Rapeseed isn’t widely cultivated in the U.S., but neighbor Canada grows about 4 million acres. The pressed oil makes an ingredient of margarine and shortening, and “rape produces nectar sufficiently to be considered a better honey plant than white or red clover (Hammer 1966). The nectar can be seen glistening in the bottom of the flower all day, and a colony of honey bees may store 15 to 33 pounds of honey per day (Palmer 1959). ” The plant has fed livestock for many centuries, too.

China, India, Canada and Europe are the world’s biggest producers, with China stretching its lead. In September, the Ministry of Agriculture announced its ag scientists had developed a new strain of rapeseed with the highest oil content ever: 54.72%. This comes as welcome news for the biodiesel business and its supporters. Next year’s International Rapeseed Congress, the 12th such gathering, will take place in Wuhan, China, March 26-30. Sounds like prime flower time.

image“Yellow Palace”: Jiulongpu, Quijing

Painting:  Daniel Chieh

A very different kind of Human Flower Project involving rapeseed is the work of Daniel Chieh, who traveled to ten countries painting rapeseed in bloom. Chieh has found and captured the yellow fields in the U.S. (Arkansas), Ireland, Canada and throughout China, including Qinghai. Chieh was once a big omlet of high-tech industry but gave it up to travel and pursue his art.

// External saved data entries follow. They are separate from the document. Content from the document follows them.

Lemma ccw_new_rep `{!CrcLaws} (rep : W → bytes → Prop) w c b : rep w c →
  ccw_rep rep c (if b : bool then Some hasher_new else None) (ccw_new w b) c.
Proof.
  intros Hr. exists []. rewrite app_nil_r. split_and!; try done. split; [done|].
  destruct b; cbn; [|done]. by rewrite hasher_update_nil.
Qed.
Lemma ccw_with_hasher_rep `{!CrcLaws} (rep : W → bytes → Prop) w c h : rep w c →
  ccw_rep rep c h (ccw_with_hasher w h) c.
Proof.
  intros Hr. exists []. rewrite app_nil_r. split_and!; try done. split; [done|].
  destruct h; cbn; [|done]. by rewrite hasher_update_nil.
Qed.
#[export] Instance ccw_TellOk `{TellOk W rep} base h : TellOk CountingCrcWriter (ccw_rep rep base h).
Proof.
  intros s c (d & -> & Hr & Hd). destruct (tell_ok _ _ Hr) as (w' & E & Hr').
  exists (ccw_set_inner w' s). cbn. unfold on_inner, zoom. rewrite E. split; [done|]. by exists d.
Qed.
Lemma ccw_set_inner_rep (rep : W → bytes → Prop) w c base h s : ccw_rep rep base h s c → rep w c →
  ccw_rep rep base h (ccw_set_inner w s) c.
Proof. intros (d & -> & _ & Hd) Hr. by exists d. Qed.
End counting.
Arguments CountingCrcWriter {_} W.

(** ** [ChunkSink] *)

(** [ChunkMode] *)
Inductive ChunkMode := Direct | Buffered (buffer : bytes).
Definition ChunkMode_default : ChunkMode := Direct.

Section sink.
Context {W : Type}.

Record ChunkSink := mkChunkSink {
  cks_inner : W;
  cks_buffer : option VecCursor;
}.

Definition ChunkSink_new (writer : W) (mode : ChunkMode) : ChunkSink :=
  mkChunkSink writer
    match mode with
    | Buffered _ => Some (VecCursor_new [])
    | Direct => None
    end.

(** [as_mut_write], [as_mut_seek] *)
Definition on_sink {E A} (on_buffer : method VecCursor E A) (on_file : method W E A) : method ChunkSink E A := λ s,
  match cks_buffer s with
  | Some b => let '(o, b) := on_buffer b in (o, mkChunkSink (cks_inner s) (Some b))
  | None => let '(o, w) := on_file (cks_inner s) in (o, mkChunkSink w None)
  end.

#[export] Instance sink_Write `{Write W} : Write ChunkSink := {|
  write := λ buf, on_sink (write buf) (write buf);
  flush := on_sink flush flush;
|}.
#[export] Instance sink_Seek `{Seek W} : Seek ChunkSink := {|
  seek := λ to, on_sink (seek to) (seek to);
  stream_position := on_sink stream_position stream_position;
|}.

(** [finish]: the writer, and the mode or the error. *)
Definition ChunkSink_finish `{Write W} (s : ChunkSink) : outcome io_error ChunkMode * W :=
  match cks_buffer s with
  | Some b =>
      let '(o, w) := write_all (vc_data b) (cks_inner s) in
      ((λ _, Buffered (vc_data b)) <$> o, w)
  | None => (Ok Direct, cks_inner s)
  end.
End sink.
Arguments ChunkSink W : clear implicits.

“What is success?” he—like Allen Toussaint—asks. “When I’m young, I always think that success is being rich, owning a large house, having a stable job and so on. However, after experiencing hardships, now I have begun to realize that success is a kind of proficiency, a kind of capacity to grasp the good in the ordinary things of life, the imperceptible, and the capacity to feel appreciation.”

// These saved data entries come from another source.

(** The attachment branch settles, and panics exactly on a cut body. *)
Lemma parse_attachment_settles body :
  if attachment_cut body then parse_attachment body = Panic else settles (parse_attachment body).
Proof.
  unfold attachment_cut, parse_attachment, read_le.
  pose proof (codec_total (c:=AttachmentHeader_codec) (rcursor_new body)) as Ht.
  cbn [c_read pair]. unfold mbind at 1, reader_bind.
  destruct (c_read AttachmentHeader_codec (rcursor_new body)) as [[h c1]|e| |] eqn:Hh;
    cbn [map_err mbind outcome_bind]; try done.
  destruct Ht as (e1 & He1 & Hp1 & Hn1).
  pose proof (u64_total c1) as Ht. unfold mbind at 1, reader_bind.
  destruct (c_read u64 c1) as [[n c2]|e| |] eqn:Hn; cbn [map_err mbind outcome_bind]; try done.
  destruct Ht as (e2 & He2 & Hp2 & Hn2).
  apply (codec_canon (c:=u64)) in Hn as (Hw & _). apply u64_wf_range in Hw.
  cbn in He1, Hp1 |- *. rewrite He1, He2. rewrite !zlen_app.
  unfold mret, reader_ret. cbn [rpos rrest].
  rewrite sub_Ok by zlia. cbn [mbind outcome_bind]. zcase.
  { rewrite slice_Panic; [done|]. zlia. }
  rewrite slice_Ok by zlia. cbn [mbind outcome_bind].
  set (tl := rrest c2) in *. set (data := ztake (A:=byte) _ _).
  assert (zlen data = zlen tl - 4)%Z as Hd by (subst data; zlia).
  zcase; [done|].
  rewrite slice_Ok by lia. cbn [mbind outcome_bind].
  set (d := ztake (n - 0) (zdrop 0 data)).
  assert (zlen d = n)%Z as Hdn by (subst d; zlia).
  rewrite (slice_Ok (rpos c2 + zlen d)) by zlia. cbn [mbind outcome_bind].
  match goal with |- context [ c_read u32 (rcursor_new ?b) ] =>
    destruct (read_le_cases u32 b) as [(crc & c3 & E & _)|(e & E)] end;
    unfold read_le in E; rewrite E; [|done].
  cbn [mbind outcome_bind]. destruct (crc =? 0)%Z; [done|].
  rewrite (slice_Ok 0) by zlia. cbn [mbind outcome_bind].
  by destruct (crc =? _)%Z.
Qed.

Lemma parse_record_settles opcode body :
  (opcode =? op.ATTACHMENT)%Z && attachment_cut body = false → settles (parse_record opcode body).
Proof.
  intros Hc. unfold parse_record.
  destruct (opcode =? op.ATTACHMENT)%Z;
    [pose proof (parse_attachment_settles body) as Ha; cbn in Hc; rewrite Hc in Ha|];
    repeat match goal with |- settles (if ?b then _ else _) => destruct b end;
    try done; try apply parse_schema_settles; try apply parse_message_settles;
    try apply parse_chunk_settles; try exact Ha;
    apply settles_fmap; eapply read_record_settles; typeclasses eauto.
Qed.
End total.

After his “yellow” year painting rapeseed (2002-2003), Chieh went on to investigate white (cranes), black-green (rivers) and purple-blue (the sky). In 2007, he’ll explore red (old towns). Daniel, may we recommend Smithville, Texas, preferably in April: no rapeseed here that we know of but lots of sweet old red brick buildings on Main St. and, if we’re all lucky, bluebonnets, Indian paintbrush, primrose, winecups, and prickly poppy all around the edges of town.